TO DO. Report back each line of the records that contains the string "makes".

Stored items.
————
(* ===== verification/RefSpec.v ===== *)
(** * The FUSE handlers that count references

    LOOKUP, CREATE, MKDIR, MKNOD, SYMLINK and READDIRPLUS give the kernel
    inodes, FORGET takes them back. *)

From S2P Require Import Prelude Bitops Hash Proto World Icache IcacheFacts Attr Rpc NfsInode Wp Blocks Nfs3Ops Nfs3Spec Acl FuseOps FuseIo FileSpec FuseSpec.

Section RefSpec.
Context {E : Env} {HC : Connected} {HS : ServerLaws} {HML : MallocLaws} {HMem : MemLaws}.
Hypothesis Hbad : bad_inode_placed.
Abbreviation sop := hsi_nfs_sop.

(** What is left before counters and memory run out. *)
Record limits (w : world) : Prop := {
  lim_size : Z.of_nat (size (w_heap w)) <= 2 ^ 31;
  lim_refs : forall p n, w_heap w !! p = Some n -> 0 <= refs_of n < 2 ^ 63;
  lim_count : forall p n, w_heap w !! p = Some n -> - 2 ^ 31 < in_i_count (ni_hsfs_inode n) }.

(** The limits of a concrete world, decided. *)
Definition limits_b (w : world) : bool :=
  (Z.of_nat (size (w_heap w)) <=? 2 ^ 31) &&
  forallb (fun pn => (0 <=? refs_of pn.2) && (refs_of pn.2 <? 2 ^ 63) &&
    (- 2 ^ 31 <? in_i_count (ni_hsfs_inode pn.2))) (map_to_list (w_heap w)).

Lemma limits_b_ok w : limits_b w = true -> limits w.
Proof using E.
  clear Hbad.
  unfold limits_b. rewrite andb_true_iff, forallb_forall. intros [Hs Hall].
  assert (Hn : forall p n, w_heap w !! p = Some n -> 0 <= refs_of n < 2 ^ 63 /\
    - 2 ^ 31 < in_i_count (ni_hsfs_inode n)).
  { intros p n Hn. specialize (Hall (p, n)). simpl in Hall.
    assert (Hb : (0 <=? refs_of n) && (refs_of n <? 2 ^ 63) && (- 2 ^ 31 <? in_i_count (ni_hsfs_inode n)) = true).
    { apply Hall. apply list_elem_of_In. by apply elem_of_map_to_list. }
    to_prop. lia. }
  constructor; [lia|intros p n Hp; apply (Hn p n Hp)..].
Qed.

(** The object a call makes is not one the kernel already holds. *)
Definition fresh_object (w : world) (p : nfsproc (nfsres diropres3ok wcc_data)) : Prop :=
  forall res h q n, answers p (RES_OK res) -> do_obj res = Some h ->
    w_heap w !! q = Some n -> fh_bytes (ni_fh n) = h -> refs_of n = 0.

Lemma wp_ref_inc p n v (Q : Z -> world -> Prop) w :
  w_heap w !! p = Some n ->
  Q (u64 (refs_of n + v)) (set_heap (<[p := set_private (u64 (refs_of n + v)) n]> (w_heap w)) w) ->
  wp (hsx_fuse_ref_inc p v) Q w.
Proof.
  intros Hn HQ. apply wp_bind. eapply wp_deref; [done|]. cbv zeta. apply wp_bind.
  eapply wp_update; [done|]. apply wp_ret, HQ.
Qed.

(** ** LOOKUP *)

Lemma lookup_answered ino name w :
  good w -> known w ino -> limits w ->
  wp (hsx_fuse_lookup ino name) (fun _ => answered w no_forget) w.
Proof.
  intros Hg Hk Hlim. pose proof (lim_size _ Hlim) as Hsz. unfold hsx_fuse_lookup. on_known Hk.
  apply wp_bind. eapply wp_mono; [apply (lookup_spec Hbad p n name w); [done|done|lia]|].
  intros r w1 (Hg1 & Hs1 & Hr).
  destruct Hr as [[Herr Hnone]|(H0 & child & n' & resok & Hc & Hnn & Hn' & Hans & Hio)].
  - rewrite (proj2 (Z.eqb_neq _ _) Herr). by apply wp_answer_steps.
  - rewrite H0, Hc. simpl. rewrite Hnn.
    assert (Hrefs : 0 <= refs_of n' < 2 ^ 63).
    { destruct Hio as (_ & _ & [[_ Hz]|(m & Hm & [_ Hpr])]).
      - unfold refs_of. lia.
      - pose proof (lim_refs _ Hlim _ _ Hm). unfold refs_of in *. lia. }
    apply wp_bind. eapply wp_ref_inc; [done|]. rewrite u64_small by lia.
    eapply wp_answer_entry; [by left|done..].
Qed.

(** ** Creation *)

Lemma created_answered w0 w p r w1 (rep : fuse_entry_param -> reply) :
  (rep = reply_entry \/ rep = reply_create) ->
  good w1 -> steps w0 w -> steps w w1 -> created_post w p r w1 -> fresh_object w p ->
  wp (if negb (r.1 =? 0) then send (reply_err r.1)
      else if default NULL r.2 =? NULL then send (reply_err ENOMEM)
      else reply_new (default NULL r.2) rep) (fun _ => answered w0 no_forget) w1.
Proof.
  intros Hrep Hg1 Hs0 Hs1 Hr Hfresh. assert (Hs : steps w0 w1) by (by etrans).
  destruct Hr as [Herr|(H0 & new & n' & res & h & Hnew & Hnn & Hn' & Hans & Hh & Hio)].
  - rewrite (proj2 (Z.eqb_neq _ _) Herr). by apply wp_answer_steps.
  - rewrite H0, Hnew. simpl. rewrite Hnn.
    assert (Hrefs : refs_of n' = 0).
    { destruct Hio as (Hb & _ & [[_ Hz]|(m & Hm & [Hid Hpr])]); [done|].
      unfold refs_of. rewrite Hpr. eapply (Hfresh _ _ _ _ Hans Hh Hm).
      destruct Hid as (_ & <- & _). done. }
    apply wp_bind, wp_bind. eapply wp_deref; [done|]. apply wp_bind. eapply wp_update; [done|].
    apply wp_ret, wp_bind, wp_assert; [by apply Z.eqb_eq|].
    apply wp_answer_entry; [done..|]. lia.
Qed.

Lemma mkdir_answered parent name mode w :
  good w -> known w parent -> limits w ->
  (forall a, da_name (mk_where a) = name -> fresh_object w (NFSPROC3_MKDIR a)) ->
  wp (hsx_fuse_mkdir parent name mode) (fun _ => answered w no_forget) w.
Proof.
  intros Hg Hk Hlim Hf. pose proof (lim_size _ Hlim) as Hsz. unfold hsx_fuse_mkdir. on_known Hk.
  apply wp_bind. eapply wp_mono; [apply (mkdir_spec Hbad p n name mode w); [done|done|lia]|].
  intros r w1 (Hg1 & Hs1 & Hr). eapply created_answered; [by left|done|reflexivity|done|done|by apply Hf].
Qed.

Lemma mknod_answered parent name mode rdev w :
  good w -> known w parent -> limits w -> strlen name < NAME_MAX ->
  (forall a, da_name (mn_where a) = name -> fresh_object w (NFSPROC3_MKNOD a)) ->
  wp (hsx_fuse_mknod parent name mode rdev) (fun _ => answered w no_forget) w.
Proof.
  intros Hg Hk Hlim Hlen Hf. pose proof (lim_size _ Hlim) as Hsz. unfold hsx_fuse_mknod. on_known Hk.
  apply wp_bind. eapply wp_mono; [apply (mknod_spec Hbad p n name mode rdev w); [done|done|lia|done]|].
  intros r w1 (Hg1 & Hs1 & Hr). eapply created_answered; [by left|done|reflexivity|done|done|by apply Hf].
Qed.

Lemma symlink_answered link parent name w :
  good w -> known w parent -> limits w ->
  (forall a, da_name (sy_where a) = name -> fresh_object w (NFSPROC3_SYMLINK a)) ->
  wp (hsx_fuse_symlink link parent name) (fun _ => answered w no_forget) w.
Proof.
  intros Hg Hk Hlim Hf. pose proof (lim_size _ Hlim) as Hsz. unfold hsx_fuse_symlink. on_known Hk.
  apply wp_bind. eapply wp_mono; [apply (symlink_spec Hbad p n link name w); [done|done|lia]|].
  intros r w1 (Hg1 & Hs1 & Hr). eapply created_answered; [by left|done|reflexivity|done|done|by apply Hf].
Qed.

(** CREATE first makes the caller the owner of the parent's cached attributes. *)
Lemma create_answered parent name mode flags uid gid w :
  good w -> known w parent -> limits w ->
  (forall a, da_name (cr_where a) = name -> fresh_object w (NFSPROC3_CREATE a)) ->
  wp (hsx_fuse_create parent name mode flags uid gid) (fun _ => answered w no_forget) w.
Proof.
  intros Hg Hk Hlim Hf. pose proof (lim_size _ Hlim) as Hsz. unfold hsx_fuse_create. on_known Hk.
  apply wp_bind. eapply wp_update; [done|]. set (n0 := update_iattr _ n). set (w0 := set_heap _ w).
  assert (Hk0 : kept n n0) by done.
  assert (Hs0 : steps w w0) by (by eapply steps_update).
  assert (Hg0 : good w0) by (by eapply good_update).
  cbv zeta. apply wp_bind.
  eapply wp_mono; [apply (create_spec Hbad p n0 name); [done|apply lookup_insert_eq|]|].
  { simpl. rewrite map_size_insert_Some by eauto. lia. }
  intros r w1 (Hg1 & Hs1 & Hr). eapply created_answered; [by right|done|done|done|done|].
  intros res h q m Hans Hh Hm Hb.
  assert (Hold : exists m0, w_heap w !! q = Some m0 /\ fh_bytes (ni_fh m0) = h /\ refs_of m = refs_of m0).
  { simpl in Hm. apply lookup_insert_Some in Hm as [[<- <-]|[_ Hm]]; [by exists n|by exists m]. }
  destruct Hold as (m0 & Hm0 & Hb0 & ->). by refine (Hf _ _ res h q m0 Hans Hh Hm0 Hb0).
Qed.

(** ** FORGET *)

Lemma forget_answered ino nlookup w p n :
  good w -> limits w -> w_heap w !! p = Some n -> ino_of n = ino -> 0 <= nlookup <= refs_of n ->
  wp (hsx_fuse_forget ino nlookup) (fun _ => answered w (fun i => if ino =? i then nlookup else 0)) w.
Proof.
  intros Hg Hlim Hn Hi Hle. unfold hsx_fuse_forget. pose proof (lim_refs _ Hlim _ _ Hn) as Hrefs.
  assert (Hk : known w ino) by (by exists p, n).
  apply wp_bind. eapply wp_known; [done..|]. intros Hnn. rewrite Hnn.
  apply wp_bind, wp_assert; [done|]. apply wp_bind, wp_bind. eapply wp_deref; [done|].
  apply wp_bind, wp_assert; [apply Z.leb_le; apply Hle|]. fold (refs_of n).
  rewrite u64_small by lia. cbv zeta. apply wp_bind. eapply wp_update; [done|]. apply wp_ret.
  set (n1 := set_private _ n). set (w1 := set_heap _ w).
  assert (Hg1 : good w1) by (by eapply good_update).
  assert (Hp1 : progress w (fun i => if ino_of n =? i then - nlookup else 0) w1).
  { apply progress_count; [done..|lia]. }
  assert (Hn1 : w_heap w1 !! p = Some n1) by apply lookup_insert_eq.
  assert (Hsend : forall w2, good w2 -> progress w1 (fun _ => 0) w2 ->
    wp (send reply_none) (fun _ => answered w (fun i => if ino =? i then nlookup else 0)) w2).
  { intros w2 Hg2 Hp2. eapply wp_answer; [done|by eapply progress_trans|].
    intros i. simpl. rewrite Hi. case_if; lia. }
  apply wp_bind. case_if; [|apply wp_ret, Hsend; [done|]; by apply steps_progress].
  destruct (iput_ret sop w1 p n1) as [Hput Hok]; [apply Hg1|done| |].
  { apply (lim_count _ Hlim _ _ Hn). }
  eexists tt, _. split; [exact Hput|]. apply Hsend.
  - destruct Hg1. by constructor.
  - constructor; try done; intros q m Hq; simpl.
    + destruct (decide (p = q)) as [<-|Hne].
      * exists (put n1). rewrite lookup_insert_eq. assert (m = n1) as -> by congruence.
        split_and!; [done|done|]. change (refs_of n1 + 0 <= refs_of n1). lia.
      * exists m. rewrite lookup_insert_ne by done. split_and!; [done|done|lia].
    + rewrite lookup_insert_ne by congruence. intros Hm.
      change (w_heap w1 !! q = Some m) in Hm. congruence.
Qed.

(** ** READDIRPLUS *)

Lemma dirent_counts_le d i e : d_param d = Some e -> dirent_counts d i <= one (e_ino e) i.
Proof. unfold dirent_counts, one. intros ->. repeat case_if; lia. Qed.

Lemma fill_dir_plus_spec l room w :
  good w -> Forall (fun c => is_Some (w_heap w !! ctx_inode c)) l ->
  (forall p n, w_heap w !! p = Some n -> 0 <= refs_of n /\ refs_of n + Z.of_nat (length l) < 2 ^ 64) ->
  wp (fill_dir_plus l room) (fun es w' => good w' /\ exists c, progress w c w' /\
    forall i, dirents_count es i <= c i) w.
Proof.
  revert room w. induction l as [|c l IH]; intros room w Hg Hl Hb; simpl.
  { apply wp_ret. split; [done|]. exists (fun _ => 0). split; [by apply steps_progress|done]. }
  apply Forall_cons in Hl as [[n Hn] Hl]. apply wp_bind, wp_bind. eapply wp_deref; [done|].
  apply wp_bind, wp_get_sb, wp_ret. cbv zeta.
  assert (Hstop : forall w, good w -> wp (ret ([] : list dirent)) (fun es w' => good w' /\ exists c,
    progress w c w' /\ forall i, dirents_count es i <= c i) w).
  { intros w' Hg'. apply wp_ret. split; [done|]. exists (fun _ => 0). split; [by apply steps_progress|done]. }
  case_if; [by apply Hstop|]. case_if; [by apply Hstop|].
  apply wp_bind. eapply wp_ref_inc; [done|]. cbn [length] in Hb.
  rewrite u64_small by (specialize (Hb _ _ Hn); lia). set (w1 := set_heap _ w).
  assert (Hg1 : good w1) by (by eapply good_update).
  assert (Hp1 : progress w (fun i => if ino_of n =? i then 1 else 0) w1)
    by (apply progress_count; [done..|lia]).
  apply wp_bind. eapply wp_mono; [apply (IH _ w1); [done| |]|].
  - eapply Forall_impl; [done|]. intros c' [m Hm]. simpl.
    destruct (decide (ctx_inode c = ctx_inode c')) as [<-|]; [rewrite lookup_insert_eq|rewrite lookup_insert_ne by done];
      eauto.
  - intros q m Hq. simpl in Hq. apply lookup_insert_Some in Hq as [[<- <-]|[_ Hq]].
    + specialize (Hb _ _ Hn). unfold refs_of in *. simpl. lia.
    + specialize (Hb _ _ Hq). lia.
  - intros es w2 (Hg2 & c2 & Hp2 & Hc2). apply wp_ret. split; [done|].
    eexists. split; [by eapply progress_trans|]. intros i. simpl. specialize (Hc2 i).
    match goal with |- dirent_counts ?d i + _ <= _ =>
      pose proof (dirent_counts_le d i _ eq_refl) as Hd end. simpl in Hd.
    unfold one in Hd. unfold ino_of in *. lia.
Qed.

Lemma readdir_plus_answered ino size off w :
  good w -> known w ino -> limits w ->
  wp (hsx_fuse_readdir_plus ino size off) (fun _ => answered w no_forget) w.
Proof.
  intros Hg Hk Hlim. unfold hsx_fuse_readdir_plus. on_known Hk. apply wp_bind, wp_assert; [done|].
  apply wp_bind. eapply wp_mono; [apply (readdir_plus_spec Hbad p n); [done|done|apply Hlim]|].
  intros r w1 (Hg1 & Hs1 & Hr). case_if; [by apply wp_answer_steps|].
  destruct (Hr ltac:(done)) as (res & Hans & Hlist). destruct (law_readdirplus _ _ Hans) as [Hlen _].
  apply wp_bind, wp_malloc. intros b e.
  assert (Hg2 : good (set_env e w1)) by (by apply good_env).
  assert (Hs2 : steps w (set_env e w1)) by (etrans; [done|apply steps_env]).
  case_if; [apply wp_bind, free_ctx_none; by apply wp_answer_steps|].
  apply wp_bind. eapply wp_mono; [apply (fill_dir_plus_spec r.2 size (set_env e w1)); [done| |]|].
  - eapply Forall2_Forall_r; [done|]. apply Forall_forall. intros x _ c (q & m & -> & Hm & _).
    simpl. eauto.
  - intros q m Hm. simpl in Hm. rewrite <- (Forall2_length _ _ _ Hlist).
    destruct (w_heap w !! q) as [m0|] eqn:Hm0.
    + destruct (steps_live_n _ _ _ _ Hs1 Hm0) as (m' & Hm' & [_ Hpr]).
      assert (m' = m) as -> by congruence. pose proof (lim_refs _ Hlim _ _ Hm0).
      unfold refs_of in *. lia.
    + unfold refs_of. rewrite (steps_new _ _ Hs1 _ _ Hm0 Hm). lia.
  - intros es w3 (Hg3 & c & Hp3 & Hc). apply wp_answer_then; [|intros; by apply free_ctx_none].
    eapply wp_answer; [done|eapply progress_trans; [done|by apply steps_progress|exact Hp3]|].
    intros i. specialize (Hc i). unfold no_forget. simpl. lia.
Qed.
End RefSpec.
————
EXERCISE ANSWER.
(** The object a call makes is not one the kernel already holds. *)
(** CREATE first makes the caller the owner of the parent's cached attributes. *)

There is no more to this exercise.